(* ===== verification/BatchOrder.v ===== *)
(** The order of the calls in a batch (srv/midnight/batch-segment-order.ts).

    The SDK numbers the segment of each call at random and the ledger applies calls
    by ascending number. Before a batch is proved its segments are renumbered, so
    that its calls apply in call order, or grouped by stage. Log lines, and the gas
    figures in messages, are left out. *)
From S2P Require Import Prelude.

Local Open Scope string_scope.

(** ** Transactions *)

(** A contract call; its entry point as text. *)
Record Action := MkAction { entryPoint : option string; guaranteedTranscript : bool; fallibleTranscript : bool }.

(** An intent is an object of the SDK; [object] is its identity. [action] is
    [actions?.[0]]. *)
Record Intent := MkIntent { object : nat; action : option Action }.

#[export] Instance Intent_eq_dec : EqDecision Intent.
Proof. assert (EqDecision Action) by solve_decision. solve_decision. Defined.

(** [tx.intents]; [None] when it is not a map. *)
Abbreviation Intents := (list (Z * Intent)).
Abbreviation Tx := (option Intents).

Definition entryPointName (i : Intent) : string :=
  nullish (a ← action i; entryPoint a) EmptyString.

Definition is_guaranteed (i : Intent) : bool := match action i with Some a => guaranteedTranscript a | None => false end.
Definition is_fallible (i : Intent) : bool := match action i with Some a => fallibleTranscript a | None => false end.

(** ** Reading the calls *)

Record BatchCall := MkBatchCall { c_name : string; c_segId : Z; c_guaranteed : bool; c_fallible : bool }.

Definition call_of (e : Z * Intent) : option BatchCall :=
  if bool_decide (entryPointName e.2 = EmptyString) then None
  else Some (MkBatchCall (entryPointName e.2) e.1 (is_guaranteed e.2) (is_fallible e.2)).

Definition seg_le (a b : BatchCall) : Prop := (c_segId a ≤ c_segId b)%Z.
#[export] Instance seg_le_dec a b : Decision (seg_le a b).
Proof. unfold seg_le. apply _. Defined.

#[export] Instance seg_le_total : Total seg_le.
Proof. intros a b. unfold seg_le. lia. Qed.
#[export] Instance seg_le_trans : Transitive seg_le.
Proof. intros a b c. unfold seg_le. lia. Qed.

Definition orderedCalls (tx : Tx) : list BatchCall :=
  match tx with None => [] | Some intents => merge_sort seg_le (omap call_of intents) end.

===

#### How to complete this task
Write each record above out again exactly as it reads.

#### Response
(* ===== verification/BatchOrder.v ===== *)
(** The order of the calls in a batch (srv/midnight/batch-segment-order.ts).

    The SDK numbers the segment of each call at random and the ledger applies calls
    by ascending number. Before a batch is proved its segments are renumbered, so
    that its calls apply in call order, or grouped by stage. Log lines, and the gas
    figures in messages, are left out. *)
From S2P Require Import Prelude.

Local Open Scope string_scope.

(** ** Transactions *)

(** A contract call; its entry point as text. *)
Record Action := MkAction { entryPoint : option string; guaranteedTranscript : bool; fallibleTranscript : bool }.

(** An intent is an object of the SDK; [object] is its identity. [action] is
    [actions?.[0]]. *)
Record Intent := MkIntent { object : nat; action : option Action }.

#[export] Instance Intent_eq_dec : EqDecision Intent.
Proof. assert (EqDecision Action) by solve_decision. solve_decision. Defined.

(** [tx.intents]; [None] when it is not a map. *)
Abbreviation Intents := (list (Z * Intent)).
Abbreviation Tx := (option Intents).

Definition entryPointName (i : Intent) : string :=
  nullish (a ← action i; entryPoint a) EmptyString.

Definition is_guaranteed (i : Intent) : bool := match action i with Some a => guaranteedTranscript a | None => false end.
Definition is_fallible (i : Intent) : bool := match action i with Some a => fallibleTranscript a | None => false end.

(** ** Reading the calls *)

Record BatchCall := MkBatchCall { c_name : string; c_segId : Z; c_guaranteed : bool; c_fallible : bool }.

Definition call_of (e : Z * Intent) : option BatchCall :=
  if bool_decide (entryPointName e.2 = EmptyString) then None
  else Some (MkBatchCall (entryPointName e.2) e.1 (is_guaranteed e.2) (is_fallible e.2)).

Definition seg_le (a b : BatchCall) : Prop := (c_segId a ≤ c_segId b)%Z.
#[export] Instance seg_le_dec a b : Decision (seg_le a b).
Proof. unfold seg_le. apply _. Defined.

#[export] Instance seg_le_total : Total seg_le.
Proof. intros a b. unfold seg_le. lia. Qed.
#[export] Instance seg_le_trans : Transitive seg_le.
Proof. intros a b c. unfold seg_le. lia. Qed.

Definition orderedCalls (tx : Tx) : list BatchCall :=
  match tx with None => [] | Some intents => merge_sort seg_le (omap call_of intents) end.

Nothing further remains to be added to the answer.